Using the data beneath this instruction, retype only the lines from the one that contains "(f_equal USBtoUSART_Buffer Ef)." down to the one that contains "intros Hc Hr", both included, exactly as they appear.
*** Exercise inputs Section Begins ***
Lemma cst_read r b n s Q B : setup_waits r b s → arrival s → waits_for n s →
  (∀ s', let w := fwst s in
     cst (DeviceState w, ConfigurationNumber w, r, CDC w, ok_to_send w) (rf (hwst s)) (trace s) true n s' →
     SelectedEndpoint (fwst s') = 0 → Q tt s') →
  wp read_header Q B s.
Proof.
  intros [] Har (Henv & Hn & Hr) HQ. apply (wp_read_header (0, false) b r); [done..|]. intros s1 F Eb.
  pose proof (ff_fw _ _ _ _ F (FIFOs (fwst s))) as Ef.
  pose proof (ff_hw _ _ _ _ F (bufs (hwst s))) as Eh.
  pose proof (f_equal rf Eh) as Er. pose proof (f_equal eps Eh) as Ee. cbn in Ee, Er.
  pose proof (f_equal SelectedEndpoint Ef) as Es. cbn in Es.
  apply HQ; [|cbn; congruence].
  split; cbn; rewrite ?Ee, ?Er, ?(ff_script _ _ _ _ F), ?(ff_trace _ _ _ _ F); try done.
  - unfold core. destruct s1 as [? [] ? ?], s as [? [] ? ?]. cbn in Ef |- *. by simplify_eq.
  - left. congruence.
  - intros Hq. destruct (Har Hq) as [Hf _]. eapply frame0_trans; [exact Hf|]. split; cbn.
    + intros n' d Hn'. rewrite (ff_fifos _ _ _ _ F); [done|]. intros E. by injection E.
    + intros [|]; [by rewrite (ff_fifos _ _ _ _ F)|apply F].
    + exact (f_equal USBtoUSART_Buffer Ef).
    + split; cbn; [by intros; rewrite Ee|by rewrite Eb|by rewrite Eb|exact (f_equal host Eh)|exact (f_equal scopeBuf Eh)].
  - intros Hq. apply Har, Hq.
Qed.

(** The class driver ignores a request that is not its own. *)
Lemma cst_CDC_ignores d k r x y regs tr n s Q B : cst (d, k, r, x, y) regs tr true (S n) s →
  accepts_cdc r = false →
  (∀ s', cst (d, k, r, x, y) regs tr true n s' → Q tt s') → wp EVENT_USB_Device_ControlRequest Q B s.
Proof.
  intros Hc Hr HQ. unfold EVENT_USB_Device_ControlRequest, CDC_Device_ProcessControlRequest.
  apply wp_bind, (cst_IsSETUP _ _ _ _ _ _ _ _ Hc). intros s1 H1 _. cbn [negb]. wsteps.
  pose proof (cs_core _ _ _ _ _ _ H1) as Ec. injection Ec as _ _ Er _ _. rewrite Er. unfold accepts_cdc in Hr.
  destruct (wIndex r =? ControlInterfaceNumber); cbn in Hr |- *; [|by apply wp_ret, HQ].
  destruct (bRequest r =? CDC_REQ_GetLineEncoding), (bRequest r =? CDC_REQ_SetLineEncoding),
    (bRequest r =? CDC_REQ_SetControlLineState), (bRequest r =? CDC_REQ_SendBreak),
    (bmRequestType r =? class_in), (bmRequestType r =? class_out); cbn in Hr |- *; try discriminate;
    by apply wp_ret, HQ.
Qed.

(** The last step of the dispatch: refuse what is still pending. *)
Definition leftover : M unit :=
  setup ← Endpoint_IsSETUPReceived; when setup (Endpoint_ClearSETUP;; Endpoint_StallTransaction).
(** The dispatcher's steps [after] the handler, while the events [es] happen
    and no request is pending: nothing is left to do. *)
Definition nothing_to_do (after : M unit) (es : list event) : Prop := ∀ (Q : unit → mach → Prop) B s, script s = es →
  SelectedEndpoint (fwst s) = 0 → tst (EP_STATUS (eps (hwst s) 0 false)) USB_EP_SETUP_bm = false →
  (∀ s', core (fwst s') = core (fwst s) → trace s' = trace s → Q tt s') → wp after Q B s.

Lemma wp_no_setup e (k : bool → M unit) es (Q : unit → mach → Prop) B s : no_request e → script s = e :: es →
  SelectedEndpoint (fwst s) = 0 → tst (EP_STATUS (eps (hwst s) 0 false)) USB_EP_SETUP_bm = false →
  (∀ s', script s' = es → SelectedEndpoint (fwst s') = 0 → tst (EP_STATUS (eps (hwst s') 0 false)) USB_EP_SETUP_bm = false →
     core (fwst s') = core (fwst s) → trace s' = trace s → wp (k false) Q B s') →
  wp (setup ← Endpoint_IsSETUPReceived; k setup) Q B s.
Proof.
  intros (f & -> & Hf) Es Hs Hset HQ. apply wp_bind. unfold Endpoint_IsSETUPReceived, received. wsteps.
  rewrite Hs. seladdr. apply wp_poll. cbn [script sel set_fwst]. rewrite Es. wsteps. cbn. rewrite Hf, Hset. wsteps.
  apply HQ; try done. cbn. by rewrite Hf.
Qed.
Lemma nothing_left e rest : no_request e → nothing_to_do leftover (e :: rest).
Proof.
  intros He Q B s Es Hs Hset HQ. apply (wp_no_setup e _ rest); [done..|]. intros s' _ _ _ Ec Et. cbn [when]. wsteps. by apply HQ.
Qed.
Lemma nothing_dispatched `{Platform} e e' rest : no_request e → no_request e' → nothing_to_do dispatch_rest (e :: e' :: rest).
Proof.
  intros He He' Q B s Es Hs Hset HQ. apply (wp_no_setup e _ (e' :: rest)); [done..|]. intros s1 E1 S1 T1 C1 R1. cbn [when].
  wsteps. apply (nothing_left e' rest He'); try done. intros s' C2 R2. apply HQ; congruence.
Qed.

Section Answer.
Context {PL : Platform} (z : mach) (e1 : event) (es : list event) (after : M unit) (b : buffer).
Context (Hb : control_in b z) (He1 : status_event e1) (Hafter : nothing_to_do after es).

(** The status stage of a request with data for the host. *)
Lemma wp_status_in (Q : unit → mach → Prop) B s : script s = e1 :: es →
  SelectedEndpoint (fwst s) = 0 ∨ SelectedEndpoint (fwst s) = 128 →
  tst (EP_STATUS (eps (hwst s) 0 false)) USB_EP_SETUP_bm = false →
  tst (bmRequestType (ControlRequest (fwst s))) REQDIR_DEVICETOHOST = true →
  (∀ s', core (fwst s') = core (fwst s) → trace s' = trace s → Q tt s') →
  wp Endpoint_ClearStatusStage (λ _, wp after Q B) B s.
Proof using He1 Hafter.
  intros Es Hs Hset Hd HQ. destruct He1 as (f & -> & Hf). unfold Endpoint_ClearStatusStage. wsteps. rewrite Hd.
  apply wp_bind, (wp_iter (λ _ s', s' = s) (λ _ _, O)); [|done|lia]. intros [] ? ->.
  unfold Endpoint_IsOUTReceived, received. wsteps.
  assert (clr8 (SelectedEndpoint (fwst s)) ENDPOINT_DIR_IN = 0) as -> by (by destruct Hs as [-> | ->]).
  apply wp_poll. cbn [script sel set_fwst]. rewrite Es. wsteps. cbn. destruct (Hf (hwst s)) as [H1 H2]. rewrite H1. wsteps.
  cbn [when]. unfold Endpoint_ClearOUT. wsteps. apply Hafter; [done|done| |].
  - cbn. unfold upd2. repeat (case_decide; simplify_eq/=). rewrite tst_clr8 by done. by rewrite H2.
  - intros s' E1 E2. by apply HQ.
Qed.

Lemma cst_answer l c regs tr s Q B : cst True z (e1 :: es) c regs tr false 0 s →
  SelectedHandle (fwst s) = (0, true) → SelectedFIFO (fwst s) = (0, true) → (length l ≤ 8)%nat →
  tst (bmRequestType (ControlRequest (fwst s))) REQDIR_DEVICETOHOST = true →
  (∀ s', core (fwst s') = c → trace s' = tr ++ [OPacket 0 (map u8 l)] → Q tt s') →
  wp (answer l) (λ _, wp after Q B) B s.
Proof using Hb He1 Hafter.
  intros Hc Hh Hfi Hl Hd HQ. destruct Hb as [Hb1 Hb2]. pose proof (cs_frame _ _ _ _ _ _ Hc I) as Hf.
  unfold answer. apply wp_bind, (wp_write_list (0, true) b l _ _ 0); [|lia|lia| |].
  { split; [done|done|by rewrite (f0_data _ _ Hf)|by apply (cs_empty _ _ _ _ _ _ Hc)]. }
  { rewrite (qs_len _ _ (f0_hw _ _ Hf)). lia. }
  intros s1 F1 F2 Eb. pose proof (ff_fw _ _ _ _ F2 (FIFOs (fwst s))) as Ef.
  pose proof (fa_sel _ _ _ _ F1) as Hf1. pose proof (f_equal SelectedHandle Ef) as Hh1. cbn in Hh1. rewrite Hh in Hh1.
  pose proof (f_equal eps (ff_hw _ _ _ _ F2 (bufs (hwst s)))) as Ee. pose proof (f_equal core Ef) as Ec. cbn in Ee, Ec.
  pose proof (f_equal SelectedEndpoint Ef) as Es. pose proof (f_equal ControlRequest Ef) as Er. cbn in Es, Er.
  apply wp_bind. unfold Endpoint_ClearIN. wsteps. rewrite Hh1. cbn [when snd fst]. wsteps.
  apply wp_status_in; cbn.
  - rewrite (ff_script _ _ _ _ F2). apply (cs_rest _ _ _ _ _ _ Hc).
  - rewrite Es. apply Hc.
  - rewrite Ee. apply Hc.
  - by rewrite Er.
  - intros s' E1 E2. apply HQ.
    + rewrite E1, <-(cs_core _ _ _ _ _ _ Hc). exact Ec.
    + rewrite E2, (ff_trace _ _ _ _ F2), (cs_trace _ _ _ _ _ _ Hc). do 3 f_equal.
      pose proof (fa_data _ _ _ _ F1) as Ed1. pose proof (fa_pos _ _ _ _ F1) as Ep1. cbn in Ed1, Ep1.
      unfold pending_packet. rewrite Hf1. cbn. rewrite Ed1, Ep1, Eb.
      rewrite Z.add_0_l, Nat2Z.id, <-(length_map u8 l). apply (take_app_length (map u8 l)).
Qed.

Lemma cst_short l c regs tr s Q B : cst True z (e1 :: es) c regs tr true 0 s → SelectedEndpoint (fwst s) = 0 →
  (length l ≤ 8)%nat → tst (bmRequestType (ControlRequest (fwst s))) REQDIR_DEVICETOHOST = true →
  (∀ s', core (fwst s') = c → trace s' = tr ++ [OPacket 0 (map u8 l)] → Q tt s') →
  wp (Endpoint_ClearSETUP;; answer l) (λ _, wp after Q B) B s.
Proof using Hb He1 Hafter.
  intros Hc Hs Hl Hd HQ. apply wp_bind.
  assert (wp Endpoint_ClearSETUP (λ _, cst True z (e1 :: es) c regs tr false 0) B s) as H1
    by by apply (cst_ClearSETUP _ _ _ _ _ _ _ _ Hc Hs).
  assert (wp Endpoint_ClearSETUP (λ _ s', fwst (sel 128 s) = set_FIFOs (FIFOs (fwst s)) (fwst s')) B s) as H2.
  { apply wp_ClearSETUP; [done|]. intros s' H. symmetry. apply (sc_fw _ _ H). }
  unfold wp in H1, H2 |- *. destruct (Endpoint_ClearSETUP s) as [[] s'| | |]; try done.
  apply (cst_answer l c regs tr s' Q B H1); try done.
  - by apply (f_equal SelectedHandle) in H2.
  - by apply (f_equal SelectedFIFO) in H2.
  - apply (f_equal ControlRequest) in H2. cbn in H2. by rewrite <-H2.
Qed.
*** Exercise inputs Section Ends ***
◆ Expected output
    + exact (f_equal USBtoUSART_Buffer Ef).
    + split; cbn; [by intros; rewrite Ee|by rewrite Eb|by rewrite Eb|exact (f_equal host Eh)|exact (f_equal scopeBuf Eh)].
  - intros Hq. apply Har, Hq.
Qed.

(** The class driver ignores a request that is not its own. *)
Lemma cst_CDC_ignores d k r x y regs tr n s Q B : cst (d, k, r, x, y) regs tr true (S n) s →
  accepts_cdc r = false →
  (∀ s', cst (d, k, r, x, y) regs tr true n s' → Q tt s') → wp EVENT_USB_Device_ControlRequest Q B s.
Proof.
  intros Hc Hr HQ. unfold EVENT_USB_Device_ControlRequest, CDC_Device_ProcessControlRequest.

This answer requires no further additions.